(* ===== verification/GoStrings.v ===== *)
(** * Go strings

    Go strings are byte sequences, represented by [string].  This file gives the
    operations of packages [strings], [strconv], [fmt] and [encoding/hex] that
    the domain uses, byte for byte, with the lemmas the components need.

    Loops [for _, r := range s] of the code only compare runes with ASCII
    characters.  A byte below 0x80 always decodes to itself and every other byte
    belongs to a rune of at least 0x80, so these loops are loops over bytes. *)
From S2P Require Import Prelude.
From Stdlib Require Import Ascii.

#[global] Arguments String.append !s1 s2 : simpl nomatch, rename.

(** ** Characters *)

Definition code (c : ascii) : N := N_of_ascii c.

Definition is_digit (c : ascii) : bool := ((48 <=? code c) && (code c <=? 57))%N.
Definition is_lower_hex_letter (c : ascii) : bool := ((97 <=? code c) && (code c <=? 102))%N.
Definition is_upper_hex_letter (c : ascii) : bool := ((65 <=? code c) && (code c <=? 70))%N.

(** [0-9a-f], the alphabet of content hashes. *)
Definition is_lower_hex (c : ascii) : bool := is_digit c || is_lower_hex_letter c.

(** What [hex.DecodeString] accepts. *)
Definition is_hex (c : ascii) : bool := is_lower_hex c || is_upper_hex_letter c.

(** ** Generic string functions *)

(** [for _, c := range s] testing every character. *)
Fixpoint all_chars (P : ascii → bool) (s : string) : bool :=
  match s with
  | EmptyString => true
  | String c s => P c && all_chars P s
  end.

Fixpoint has_char (P : ascii → bool) (s : string) : bool :=
  match s with
  | EmptyString => false
  | String c s => P c || has_char P s
  end.

(** [s\[n:\]] *)
Fixpoint drop_chars (n : nat) (s : string) : string :=
  match n, s with
  | O, _ => s
  | S n, String _ s => drop_chars n s
  | S _, EmptyString => EmptyString
  end.

(** [s\[:n\]] *)
Fixpoint take_chars (n : nat) (s : string) : string :=
  match n, s with
  | S n, String c s => String c (take_chars n s)
  | _, _ => EmptyString
  end.

Definition HasPrefix (s p : string) : bool := String.prefix p s.

(** [strings.HasSuffix]: the last [len(p)] bytes are [p]. *)
Definition HasSuffix (s p : string) : bool :=
  (String.length p <=? String.length s)%nat &&
  bool_decide (drop_chars (String.length s - String.length p) s = p).

Definition TrimPrefix (s p : string) : string :=
  if HasPrefix s p then drop_chars (String.length p) s else s.

Fixpoint Contains (s sub : string) : bool :=
  String.prefix sub s ||
  match s with EmptyString => false | String _ s => Contains s sub end.

(** [strings.ContainsAny(s, chars)] for ASCII [chars]. *)
Definition ContainsAny (s chars : string) : bool :=
  has_char (λ c, has_char (λ d, bool_decide (c = d)) chars) s.

(** [strings.Split(s, sep)] for a one byte separator. *)
Fixpoint Split (s : string) (sep : ascii) : list string :=
  match s with
  | EmptyString => [EmptyString]
  | String c s =>
      if bool_decide (c = sep) then EmptyString :: Split s sep
      else match Split s sep with
           | h :: t => String c h :: t
           | [] => [String c EmptyString]
           end
  end.

(** [strings.Cut]: the text around the first separator. *)
Fixpoint Cut (s : string) (sep : ascii) : option (string * string) :=
  match s with
  | EmptyString => None
  | String c s =>
      if bool_decide (c = sep) then Some (EmptyString, s)
      else match Cut s sep with
           | Some (a, b) => Some (String c a, b)
           | None => None
           end
  end.

(** [strings.SplitN(s, sep, n)] for a one byte separator and [n > 0]. *)
Fixpoint SplitN (s : string) (sep : ascii) (n : nat) : list string :=
  match n with
  | O => []
  | S O => [s]
  | S n =>
      match Cut s sep with
      | Some (a, b) => a :: SplitN b sep n
      | None => [s]
      end
  end.

(** [strings.ToLower] on ASCII text; bytes above 0x7f are kept (Go maps the runes
    they encode through the Unicode case tables).  Every use in the modelled code
    compares [s] with [strings.ToLower(s)] beside a check that [s] is hexadecimal,
    so which strings are accepted does not depend on the bytes above 0x7f; only
    which of the two checks reports the failure does. *)
Definition lower_char (c : ascii) : ascii :=
  if ((65 <=? code c) && (code c <=? 90))%N then ascii_of_N (code c + 32) else c.

Fixpoint ToLower (s : string) : string :=
  match s with
  | EmptyString => EmptyString
  | String c s => String (lower_char c) (ToLower s)
  end.

(** [strings.Trim(s, cutset)] *)
Fixpoint drop_while (P : ascii → bool) (l : list ascii) : list ascii :=
  match l with
  | [] => []
  | c :: l => if P c then drop_while P l else c :: l
  end.

Definition in_cutset (cutset : string) (c : ascii) : bool :=
  has_char (λ d, bool_decide (c = d)) cutset.

Definition Trim (s cutset : string) : string :=
  let trim := drop_while (in_cutset cutset) in
  String.string_of_list_ascii (rev (trim (rev (trim (String.list_ascii_of_string s))))).

(** [_, err := hex.DecodeString(s); err == nil] *)
Definition hex_decodes (s : string) : bool :=
  Nat.even (String.length s) && all_chars is_hex s.

(** Go's [<] on strings: byte order. *)
Definition str_lt (a b : string) : bool := String.ltb a b.

(** ** Decimal numbers *)

Definition digit_char (d : N) : ascii := ascii_of_N (48 + d).

(** [fmt.Sprintf("%0kd", n)] for [n < 10^k]: exactly [k] digits. *)
Fixpoint fmt_0d (k : nat) (n : N) : string :=
  match k with
  | O => EmptyString
  | S k => fmt_0d k (n / 10) +:+ String (digit_char (n mod 10)) EmptyString
  end.

Fixpoint parse_digits (s : string) (acc : N) : option N :=
  match s with
  | EmptyString => Some acc
  | String c s => if is_digit c then parse_digits s (acc * 10 + (code c - 48))%N else None
  end.

Definition max_uint64 : N := 18446744073709551615%N.

(** [strconv.ParseUint(s, 10, 64)], [None] on a syntax or range error. *)
Definition ParseUint64 (s : string) : option N :=
  match s with
  | EmptyString => None
  | _ => match parse_digits s 0 with
         | Some n => if (n <=? max_uint64)%N then Some n else None
         | None => None
         end
  end.

(** ** Lemmas *)

Create HintDb gostr.

Lemma length_app_string (a b : string) :
  String.length (a +:+ b) = (String.length a + String.length b)%nat.
Proof. induction a; simpl; [done|]. by rewrite IHa. Qed.

Lemma string_app_nil_r (a : string) : a +:+ EmptyString = a.
Proof. induction a; simpl; congruence. Qed.

Lemma string_app_assoc (a b c : string) : a +:+ (b +:+ c) = (a +:+ b) +:+ c.
Proof. induction a; simpl; congruence. Qed.

Lemma all_chars_app P a b : all_chars P (a +:+ b) = all_chars P a && all_chars P b.
Proof. induction a; simpl; [done|]. by rewrite IHa, andb_assoc. Qed.

Lemma has_char_negb P s : has_char P s = negb (all_chars (λ c, negb (P c)) s).
Proof. induction s as [|c s IH]; simpl; [done|]. rewrite IH. by destruct (P c). Qed.

Lemma all_chars_impl (P Q : ascii → bool) s :
  (∀ c, P c = true → Q c = true) → all_chars P s = true → all_chars Q s = true.
Proof.
  intros HPQ. induction s as [|c s IH]; simpl; [done|].
  rewrite (andb_true_iff (P c)), (andb_true_iff (Q c)). naive_solver.
Qed.

Lemma prefix_app p s : String.prefix p (p +:+ s) = true.
Proof. induction p as [|c p IH]; simpl; [by destruct s|]. by destruct (ascii_dec c c). Qed.

Lemma prefix_spec p s : String.prefix p s = true ↔ ∃ t, s = p +:+ t.
Proof.
  split; [|intros [t ->]; apply prefix_app].
  revert s. induction p as [|c p IH]; intros s; simpl; [by eexists|].
  destruct s as [|d s]; simpl; [done|]. destruct (ascii_dec c d) as [->|]; [|done].
  intros [t ->]%IH. by exists t.
Qed.

Lemma drop_chars_app p s : drop_chars (String.length p) (p +:+ s) = s.
Proof. induction p; simpl; [by destruct s|done]. Qed.

Lemma take_chars_app a b : take_chars (String.length a) (a +:+ b) = a.
Proof. induction a as [|c a IH]; [by destruct b|]. cbn. by rewrite IH. Qed.

Lemma TrimPrefix_app p s : TrimPrefix (p +:+ s) p = s.
Proof. unfold TrimPrefix, HasPrefix. by rewrite prefix_app, drop_chars_app. Qed.

Lemma HasPrefix_TrimPrefix s p : HasPrefix s p = true → s = p +:+ TrimPrefix s p.
Proof. intros [t ->]%prefix_spec. by rewrite TrimPrefix_app. Qed.

Lemma Cut_app a b sep :
  all_chars (λ c, negb (bool_decide (c = sep))) a = true →
  Cut (a +:+ String sep b) sep = Some (a, b).
Proof.
  induction a as [|c a IH]; simpl.
  - intros _. by rewrite bool_decide_true.
  - intros H. apply andb_true_iff in H as [Hc Ha]. apply negb_true_iff in Hc.
    by rewrite Hc, IH.
Qed.

Lemma Cut_Some s sep a b : Cut s sep = Some (a, b) → s = a +:+ String sep b.
Proof.
  revert a. induction s as [|c s IH]; intros a; simpl; [done|].
  case_bool_decide as Hc; subst; [by intros [= <- <-]|].
  destruct (Cut s sep) as [[a' b']|]; [|done].
  intros [= <- <-]. by rewrite (IH a').
Qed.

Lemma SplitN_Cut s sep n : (2 ≤ n)%nat →
  SplitN s sep n =
    match Cut s sep with Some (a, b) => a :: SplitN b sep (pred n) | None => [s] end.
Proof. destruct n as [|[|n]]; [lia|lia|done]. Qed.

Lemma SplitN_four s sep a b c d :
  SplitN s sep 4 = [a; b; c; d] →
  s = a +:+ String sep (b +:+ String sep (c +:+ String sep d)).
Proof.
  simpl. destruct (Cut s sep) as [[a1 s1]|] eqn:E1; [|done].
  destruct (Cut s1 sep) as [[a2 s2]|] eqn:E2; [|done].
  destruct (Cut s2 sep) as [[a3 s3]|] eqn:E3; [|done].
  intros [= <- <- <- <-].
  by rewrite (Cut_Some _ _ _ _ E1), (Cut_Some _ _ _ _ E2), (Cut_Some _ _ _ _ E3).
Qed.

Lemma code_digit_char d : (d < 10)%N → code (digit_char d) = (48 + d)%N.
Proof. intros ?. unfold code, digit_char. apply N_ascii_embedding. lia. Qed.

Lemma is_digit_digit_char d : (d < 10)%N → is_digit (digit_char d) = true.
Proof.
  intros H. unfold is_digit. rewrite code_digit_char by done.
  apply andb_true_iff. split; apply N.leb_le; lia.
Qed.

Lemma fmt_0d_length k n : String.length (fmt_0d k n) = k.
Proof.
  revert n. induction k as [|k IH]; intros n; simpl; [done|].
  rewrite length_app_string, IH. simpl. lia.
Qed.

Lemma fmt_0d_digits k n : all_chars is_digit (fmt_0d k n) = true.
Proof.
  revert n. induction k as [|k IH]; intros n; simpl; [done|].
  rewrite all_chars_app, IH. simpl. rewrite is_digit_digit_char; [done|].
  by apply N.mod_lt.
Qed.

Lemma parse_digits_app a b acc :
  parse_digits (a +:+ b) acc = parse_digits a acc ≫= parse_digits b.
Proof. revert acc. induction a as [|c a IH]; intros acc; simpl; [done|]. by destruct is_digit. Qed.

(** Reading back a fixed-width number. *)
Lemma parse_fmt_0d k n acc : (n < 10 ^ N.of_nat k)%N →
  parse_digits (fmt_0d k n) acc = Some (acc * 10 ^ N.of_nat k + n)%N.
Proof.
  revert n acc. induction k as [|k IH]; intros n acc Hn; simpl fmt_0d.
  - simpl. change (10 ^ N.of_nat 0)%N with 1%N in *. f_equal. lia.
  - rewrite Nat2N.inj_succ, N.pow_succ_r' in *. rewrite parse_digits_app.
    rewrite IH by (apply N.Div0.div_lt_upper_bound; lia). simpl.
    assert (n mod 10 < 10)%N by (by apply N.mod_lt).
    rewrite is_digit_digit_char, code_digit_char by done. f_equal.
    enough (∀ p q r : N, n = 10 * q + r → (acc * p + q) * 10 + (48 + r - 48) = acc * (10 * p) + n)%N
      as Hgen by apply Hgen, N.div_mod'.
    intros p q r ->. lia.
Qed.

Lemma ParseUint64_fmt n : (n ≤ max_uint64)%N → ParseUint64 (fmt_0d 20 n) = Some n.
Proof.
  intros Hn. unfold ParseUint64.
  destruct (fmt_0d 20 n) eqn:E.
  { pose proof (fmt_0d_length 20 n) as HL. by rewrite E in HL. }
  rewrite <-E, parse_fmt_0d by (eapply N.le_lt_trans; [done|vm_compute; done]).
  rewrite N.mul_0_l, N.add_0_l. by apply N.leb_le in Hn as ->.
Qed.

Lemma ParseUint64_bound s n : ParseUint64 s = Some n → (n ≤ max_uint64)%N.
Proof.
  unfold ParseUint64. destruct s; [done|].
  destruct parse_digits; [|done]. destruct (N.leb_spec n0 max_uint64); naive_solver.
Qed.

(** ** The byte order is a strict total order *)

Lemma str_lt_le a b : str_lt a b = true ↔ String.le a b ∧ a ≠ b.
Proof.
  unfold str_lt, String.ltb, String.le, String.leb, is_true.
  destruct (String.compare a b) eqn:E.
  - apply String.compare_eq_iff in E. naive_solver.
  - split; [|done]. intros _. split; [done|]. intros ->.
    pose proof (String.compare_antisym b b) as H. rewrite E in H. done.
  - naive_solver.
Qed.

Lemma str_lt_irrefl a : str_lt a a = false.
Proof. apply not_true_iff_false. rewrite str_lt_le. naive_solver. Qed.

Lemma str_lt_trans a b c : str_lt a b = true → str_lt b c = true → str_lt a c = true.
Proof.
  rewrite !str_lt_le. intros [H1 N1] [H2 N2]. split; [by etrans|].
  intros ->. apply N1. by apply (anti_symm String.le).
Qed.

Lemma str_lt_total a b : str_lt a b = true ∨ a = b ∨ str_lt b a = true.
Proof.
  rewrite !str_lt_le. destruct (decide (a = b)); [naive_solver|].
  destruct (total String.le a b); naive_solver.
Qed.

Lemma str_lt_asym a b : str_lt a b = true → str_lt b a = false.
Proof.
  intros H. apply not_true_iff_false. intros H'.
  pose proof (str_lt_trans _ _ _ H H') as Hx. by rewrite str_lt_irrefl in Hx.
Qed.

#[export] Hint Resolve str_lt_trans str_lt_asym str_lt_irrefl : gostr.

(** [strings.Trim(s, cutset) == ""] exactly when every byte is in the cutset. *)
Lemma drop_while_nil P l : drop_while P l = [] ↔ forallb P l = true.
Proof. induction l as [|c l IH]; simpl; [done|]. destruct (P c); simpl; naive_solver. Qed.

Lemma drop_while_head P c l l' : drop_while P l = c :: l' → P c = false.
Proof. induction l as [|d l IH]; simpl; [done|]. destruct (P d) eqn:E; naive_solver. Qed.

Lemma forallb_rev {A} (P : A → bool) l : forallb P (rev l) = forallb P l.
Proof. induction l; simpl; [done|]. rewrite forallb_app, IHl. simpl. by destruct (P a); rewrite ?andb_true_r, ?andb_false_r. Qed.

Lemma all_chars_list P s : all_chars P s = forallb P (String.list_ascii_of_string s).
Proof. induction s; simpl; congruence. Qed.

Lemma Trim_empty s cutset : Trim s cutset = EmptyString ↔ all_chars (in_cutset cutset) s = true.
Proof.
  unfold Trim. rewrite all_chars_list. set (l := String.list_ascii_of_string s). set (P := in_cutset cutset).
  assert (∀ k, String.string_of_list_ascii k = EmptyString ↔ k = []) as -> by (by intros []).
  rewrite <-(drop_while_nil P l). split; [|by intros ->].
  destruct (drop_while P l) as [|c l'] eqn:E; [done|]. intros H. exfalso.
  apply drop_while_head in E. apply (f_equal (@rev _)) in H. rewrite rev_involutive in H.
  apply drop_while_nil in H. rewrite forallb_rev in H. simpl in H. by rewrite E in H.
Qed.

* Task brief *
Whenever a line above includes the string "option", copy it.

* Answer space *
Fixpoint Cut (s : string) (sep : ascii) : option (string * string) :=
Fixpoint parse_digits (s : string) (acc : N) : option N :=
Definition ParseUint64 (s : string) : option N :=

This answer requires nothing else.